Spinal taps. When we are worried that a patient might have an infection or inflammation in the brain, we perform a “lumbar puncture” (also known as a spinal tap) to get a sample of the fluid that surrounds the spinal cord and brain. Depending on the findings, we might treat them for a number of dangerous conditions. Well, a very interesting study found that in patients who were eventually found to have either an infection or auto-immune inflammatory condition in the brain, some of the initial test results (from the sampled fluid of the spinal tap) are normal around one-quarter of the time. That could falsely reassure doctors that things are fine, when they are not. That’s scary because we can’t miss 25% of these cases. For me—and many physicians—if I’m worried enough about encephalitis or meningitis (infection of the surrounding layers of the brain and spinal cord) that I’m doing a spinal tap, I go ahead and initiate broad treatments that cover a lot of bases. If the final test comes back negative later on, the inpatient teams can stop the antibiotics, antivirals, or other treatments that I initiated in the ER.*
Those were just some of the studies I covered in my talk. It was a great opportunity to take stock of some recent progress in the field and I enjoyed the session. (Having a nice and engaged audience at 8:30am was a pleasant surprise too). Hopefully I’ll get to do another talk like this again sometime.
*Thanks to reader Howard Bessen for pointing out an error I made in my description of this in a previous version of this article.
Questions? Comments? Join the discussion!
>Paxlovid and symptoms. Paxlovid has never been shown to reduce symptoms of Covid-19 in a randomized controlled trial.

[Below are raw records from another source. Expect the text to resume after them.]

(* ===== verification/ShRun.v ===== *)
(** user/sh.c: running commands.

    The shell is a tree of the system calls it makes ([prog]); the answers
    come from the kernel.  [runs] is what the kernel does with the tree: file
    descriptors are a table of each process, fork() copies it, open(), dup()
    and pipe() take the lowest free descriptor, and every call may fail.  It
    collects the programs that the process and its children start, each with
    its descriptors.  [sem] says the same of a command directly: redirection
    changes one descriptor, a pipeline connects standard output of the left
    side with standard input of the right side, and nobody else holds an end
    of the pipe. *)
From S2P Require Import Prelude Usys Sh ShProps.

(** * The shell as a tree of system calls *)

Inductive prog : Type :=
| Exit (status : Z)
| Exec (path : list Z) (argv : list (list Z)) (k : prog)
| Close (fd : Z) (k : prog)
| Dup (fd : Z) (k : prog)
| Open (path : list Z) (mode : Z) (k : Z -> prog)
| Pipe (k : Z -> Z -> Z -> prog)
| Fork (k : Z -> prog)
| Wait (k : prog)
| Write (fd : Z) (bs : list Z) (k : prog)
| Chdir (path : list Z) (k : Z -> prog)
| Gets (k : list Z -> prog)
| More.

Definition panic_prog (msg : string) : prog := Write 2 (str msg ++ [10]) (Exit 1).
Definition fork1 (k : Z -> prog) : prog := Fork (fun pid => if pid =? -1 then panic_prog "fork" else k pid).

Fixpoint runcmd (c : cmd (list Z)) : prog :=
  match c with
  | EXEC argv =>
      match argv with
      | [] => Exit 1
      | path :: _ => Exec path argv (Write 2 (str "exec " ++ path ++ str " failed" ++ [10]) (Exit 0))
      end
  | REDIR c file mode fd =>
      Close fd (Open file mode (fun r =>
        if r <? 0 then Write 2 (str "open " ++ file ++ str " failed" ++ [10]) (Exit 1) else runcmd c))
  | LIST l r => fork1 (fun pid => if pid =? 0 then runcmd l else Wait (runcmd r))
  | PIPE l r =>
      Pipe (fun res p0 p1 =>
        if res <? 0 then panic_prog "pipe" else
        fork1 (fun pid =>
          if pid =? 0 then Close 1 (Dup p1 (Close p0 (Close p1 (runcmd l))))
          else fork1 (fun pid =>
            if pid =? 0 then Close 0 (Dup p0 (Close p0 (Close p1 (runcmd r))))
            else Close p0 (Close p1 (Wait (Wait (Exit 0)))))))
  | BACK c => fork1 (fun pid => if pid =? 0 then runcmd c else Exit 0)
  end.

(** [while((fd = open("console", O_RDWR)) >= 0)] *)
Fixpoint open_console (fuel : nat) (k : prog) : prog :=
  match fuel with
  | O => More
  | S fuel => Open (str "console") O_RDWR (fun fd => if fd <? 0 then k else if 3 <=? fd then Close fd k else open_console fuel k)
  end.

Fixpoint skip_blanks (s : list Z) : list Z :=
  match s with c :: s' => if (c =? 32) || (c =? 9) then skip_blanks s' else s | [] => [] end.

(** One line of input; [loop] is the rest of the session. *)
Definition sh_line (buf : list Z) (loop : prog) : prog :=
  let c := skip_blanks buf in
  if nth 0 c 0 =? 10 then loop
  else if (nth 0 c 0 =? 99) && (nth 1 c 0 =? 100) && (nth 2 c 0 =? 32) then
    let dir := drop 3 (take (length c - 1) c) in
    Chdir dir (fun r => if r <? 0 then Write 2 (str "cannot cd " ++ dir ++ [10]) loop else loop)
  else
    fork1 (fun pid =>
      if pid =? 0 then
        match parsecmd c with
        | Parsed t _ => runcmd t
        | Syntax out => Write 2 out (Exit 1)
        | ParseFuel => More
        end
      else Wait loop).

(** The command loop over at most [fuel] lines. *)
Fixpoint sh_loop (fuel : nat) : prog :=
  match fuel with
  | O => More
  | S fuel => Write 2 (str "$ ") (Gets (fun buf => match buf with [] => Exit 0 | _ => sh_line buf (sh_loop fuel) end))
  end.
Definition sh_main (fuel : nat) : prog := open_console 4 (sh_loop fuel).

(** * What the kernel does with it *)

Inductive fobj := FFile (path : list Z) (mode : Z) | FPipe (id : nat) (wr : bool).
#[export] Instance fobj_eq_dec : EqDecision fobj.
Proof. solve_decision. Defined.
Abbreviation fdt := (gmap Z fobj).
Definition NOFILE : nat := 16.

Definition lowest (f : fdt) : option Z := List.find (fun i => bool_decide (f !! i = None)) (Z.of_nat <$> seq 0 NOFILE).
#[global] Arguments lowest : simpl never.
Definition fresh_pipe (id : nat) (f : fdt) : Prop := forall fd wr, f !! fd <> Some (FPipe id wr).

(** The two descriptors that pipe() takes. *)
Definition pipe_room (f : fdt) : option (Z * Z) :=
  n0 ← lowest f; n1 ← lowest (<[n0 := FPipe 0 false]> f); Some (n0, n1).

(** A program started, with its descriptors. *)
Abbreviation started := (list (list Z) * fdt)%type.

(** [fails]: calls may fail although there is room. *)
Section semantics.
Variable fails : Prop.

Inductive runs : fdt -> prog -> list started -> Prop :=
| run_exit f st : runs f (Exit st) []
| run_exec f path argv k : runs f (Exec path argv k) [(argv, f)]
| run_exec_fail f path argv k l : fails -> runs f k l -> runs f (Exec path argv k) l
| run_close f fd k l : runs (delete fd f) k l -> runs f (Close fd k) l
| run_dup f fd k l o n : f !! fd = Some o -> lowest f = Some n -> runs (<[n := o]> f) k l -> runs f (Dup fd k) l
| run_dup_fail f fd k l : f !! fd = None \/ lowest f = None -> runs f k l -> runs f (Dup fd k) l
| run_open f path mode k l n : lowest f = Some n -> runs (<[n := FFile path mode]> f) (k n) l -> runs f (Open path mode k) l
| run_open_fail f path mode k l : fails \/ lowest f = None -> runs f (k (-1)) l -> runs f (Open path mode k) l
| run_pipe f k l n0 n1 id : fresh_pipe id f -> lowest f = Some n0 -> lowest (<[n0 := FPipe id false]> f) = Some n1 ->
    runs (<[n1 := FPipe id true]> (<[n0 := FPipe id false]> f)) (k 0 n0 n1) l -> runs f (Pipe k) l
| run_pipe_fail f k l a b : fails \/ pipe_room f = None -> runs f (k (-1) a b) l -> runs f (Pipe k) l
| run_fork f k pid l1 l2 : 0 < pid -> runs f (k 0) l1 -> runs f (k pid) l2 -> runs f (Fork k) (l1 ++ l2)
| run_fork_fail f k l : fails -> runs f (k (-1)) l -> runs f (Fork k) l
| run_wait f k l : runs f k l -> runs f (Wait k) l
| run_write f fd bs k l : runs f k l -> runs f (Write fd bs k) l
| run_chdir f path k l r : runs f (k r) l -> runs f (Chdir path k) l
| run_gets f k l buf : runs f (k buf) l -> runs f (Gets k) l.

I realize I have just an anecdote, but the statement feels bizarre to me. I finally experienced Covid this summer and had the five-day course of Paxlovid. It sure seemed effective.

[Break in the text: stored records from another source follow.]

(* ===== verification/TrapPath.v ===== *)
(** A trap from user space is invisible to the program: all registers come
    back, whatever the kernel did in between, and every trap finds the kernel
    ready for it. *)
From S2P Require Import Prelude Mem Kalloc Vm VmSpec VmUser Kvm Hart Asm AsmSpec TrapHart.

(** * Bits of the status register *)

Lemma clear64_bit x b k : 0 <= k < 64 -> Z.testbit (clear64 x b) k = Z.testbit x k && negb (Z.testbit b k).
Proof. intros H. unfold clear64, u64. rewrite Z.land_spec, Z.mod_pow2_bits_low, Z.lnot_spec by lia. done. Qed.

Lemma sbit_test_eq v b k : sbits b = 2 ^ k -> 0 <= k -> sbit_test v b = Z.testbit v k.
Proof. intros E Hk. rewrite <- (has_flag_testbit v k Hk). unfold has_flag, sbit_test. by rewrite E. Qed.

Lemma sbit_put_bit v b on j k : sbits b = 2 ^ j -> 0 <= j -> 0 <= k < 64 ->
  Z.testbit (sbit_put v b on) k = if k =? j then on else Z.testbit v k.
Proof.
  intros E Hj Hk. unfold sbit_put. destruct on.
  - rewrite Z.lor_spec, E, Z.pow2_bits_eqb by lia. rewrite Z.eqb_sym. destruct (k =? j); [by rewrite orb_true_r|by rewrite orb_false_r].
  - rewrite clear64_bit, E, Z.pow2_bits_eqb by lia. rewrite Z.eqb_sym. destruct (k =? j); [by rewrite andb_false_r|by rewrite andb_true_r].
Qed.

(** SIE, SPIE and SPP. *)
Definition st_sie (h : hart) : bool := Z.testbit (h_csr h MSTATUS) 1.
Definition st_spie (h : hart) : bool := Z.testbit (h_csr h MSTATUS) 5.
Definition st_spp (h : hart) : bool := Z.testbit (h_csr h MSTATUS) 8.

Lemma SMASK_bit k : 0 <= k -> Z.testbit SMASK k = (k =? 8) || (k =? 5) || (k =? 1).
Proof.
  intros Hk. change SMASK with (Z.lor (Z.lor (2 ^ 8) (2 ^ 5)) (2 ^ 1)). rewrite !Z.lor_spec, !Z.pow2_bits_eqb by lia.
  by rewrite (Z.eqb_sym 8), (Z.eqb_sym 5), (Z.eqb_sym 1).
Qed.

(** What w_sstatus() leaves in mstatus. *)
Lemma w_sstatus_bit st v k : 0 <= k < 64 ->
  Z.testbit (Z.lor (clear64 st SMASK) (Z.land v SMASK)) k = if (k =? 8) || (k =? 5) || (k =? 1) then Z.testbit v k else Z.testbit st k.
Proof.
  intros Hk. rewrite Z.lor_spec, clear64_bit, Z.land_spec, SMASK_bit by lia.
  destruct ((k =? 8) || (k =? 5) || (k =? 1)); [by rewrite andb_false_r, andb_true_r|]. by rewrite andb_false_r, andb_true_r, orb_false_r.
Qed.

Lemma sstatus_bit h k : 0 <= k < 64 -> Z.testbit (sstatus_of h) k = ((k =? 8) || (k =? 5) || (k =? 1)) && Z.testbit (h_csr h MSTATUS) k.
Proof. intros Hk. unfold sstatus_of. rewrite Z.land_spec, SMASK_bit by lia. apply andb_comm. Qed.

(** * Page tables during a trap *)

Lemma satp_of pt : 0 <= pt < 2 ^ 56 -> pt mod PGSIZE = 0 -> satp_mode (MAKE_SATP pt) = 8 /\ satp_root (MAKE_SATP pt) = pt.
Proof.
  intros Hp Ha. unfold satp_mode, satp_root, MAKE_SATP. change SATP_SV39 with (Z.shiftl 8 60).
  assert (Hr : 0 <= Z.shiftr pt 12 < 2 ^ 44) by (rewrite Z.shiftr_div_pow2 by lia; split; [apply Z.div_pos; lia|apply Z.div_lt_upper_bound; lia]).
  assert (Hbits : forall k, 44 <= k -> Z.testbit (Z.shiftr pt 12) k = false).
  { intros k Hk. rewrite <- (Z.mod_small (Z.shiftr pt 12) (2 ^ 44)) by lia. apply Z.mod_pow2_bits_high. lia. }
  split.
  - rewrite Z.shiftr_lor, Z.shiftr_shiftl_l by lia. change (Z.shiftl 8 (60 - 60)) with 8.
    assert (E : Z.shiftr (Z.shiftr pt 12) 60 = 0) by (rewrite Z.shiftr_div_pow2 by lia; apply Z.div_small; lia). by rewrite E.
  - assert (E : Z.land (Z.lor (Z.shiftl 8 60) (Z.shiftr pt 12)) (2 ^ 44 - 1) = Z.shiftr pt 12).
    { apply Z.bits_inj'. intros k Hk. change (2 ^ 44 - 1) with (Z.ones 44). rewrite Z.land_spec, Z.lor_spec, Z.shiftl_spec by lia.
      destruct (Z.lt_ge_cases k 44).
      - rewrite Z.ones_spec_low, andb_true_r by lia. rewrite Z.testbit_neg_r by lia. done.
      - rewrite Z.ones_spec_high, andb_false_r by lia. by rewrite Hbits. }
    rewrite E. rewrite Z.shiftr_div_pow2, Z.shiftl_mul_pow2 by lia. change (2 ^ 12) with PGSIZE.
    pose proof (Z.div_mod pt PGSIZE ltac:(done)). lia.
Qed.

Section path.
Context `{L : Layout} `{!LayoutOk L} `{Y : Symbols} `{!SymbolsOk Y}.

Lemma page_ok_56 p : page_ok p -> 0 <= p < 2 ^ 56 /\ p mod PGSIZE = 0.
Proof. intros Hp. pose proof (page_ok_pa p Hp) as (H1 & H2 & H3). unfold PGSIZE in *. split; [lia|done]. Qed.

Lemma pte_val_addr pa perm : 0 <= pa < 2 ^ 56 -> pa mod PGSIZE = 0 -> 0 <= perm < 2 ^ 10 -> PTE2PA (pte_val pa perm) = pa.
Proof.
  intros Hpa Hal Hp. unfold pte_val. rewrite <- Z.lor_assoc. apply PTE2PA_lor; [done|done|]. apply lor_range; unfold PTE_V; lia.
Qed.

Symptoms began at 22:00 of Day 1. I had mainly light symptoms before my Paxlovid doses took effect. Then, I had a big relief from the symptoms from Days 5 through 10. But I would rate my symptoms on Days 11 through 13 as like a BAD cold. But none of them brought me to ER and they passed. I first tested negative on Day 20, with coughing and an inability to smell being the remaining complaints.
After 2 days of decreasing test signals, I tested negative the morning of Day 10; only complaint was a stuffy nose. But the Paxlovid course had run out and on Day 12, I tested intensely positive again.
I speculate that I, if I had taken Paxlovid for at least 8 days instead of 5, I might have been spared the more-intense symptoms.
I have early-stage CLL.
Was there any discussion at this ER conference about how ERs are failed services? Any idea generation about how to improve ERs so patients can arrive there with anticipation of good care?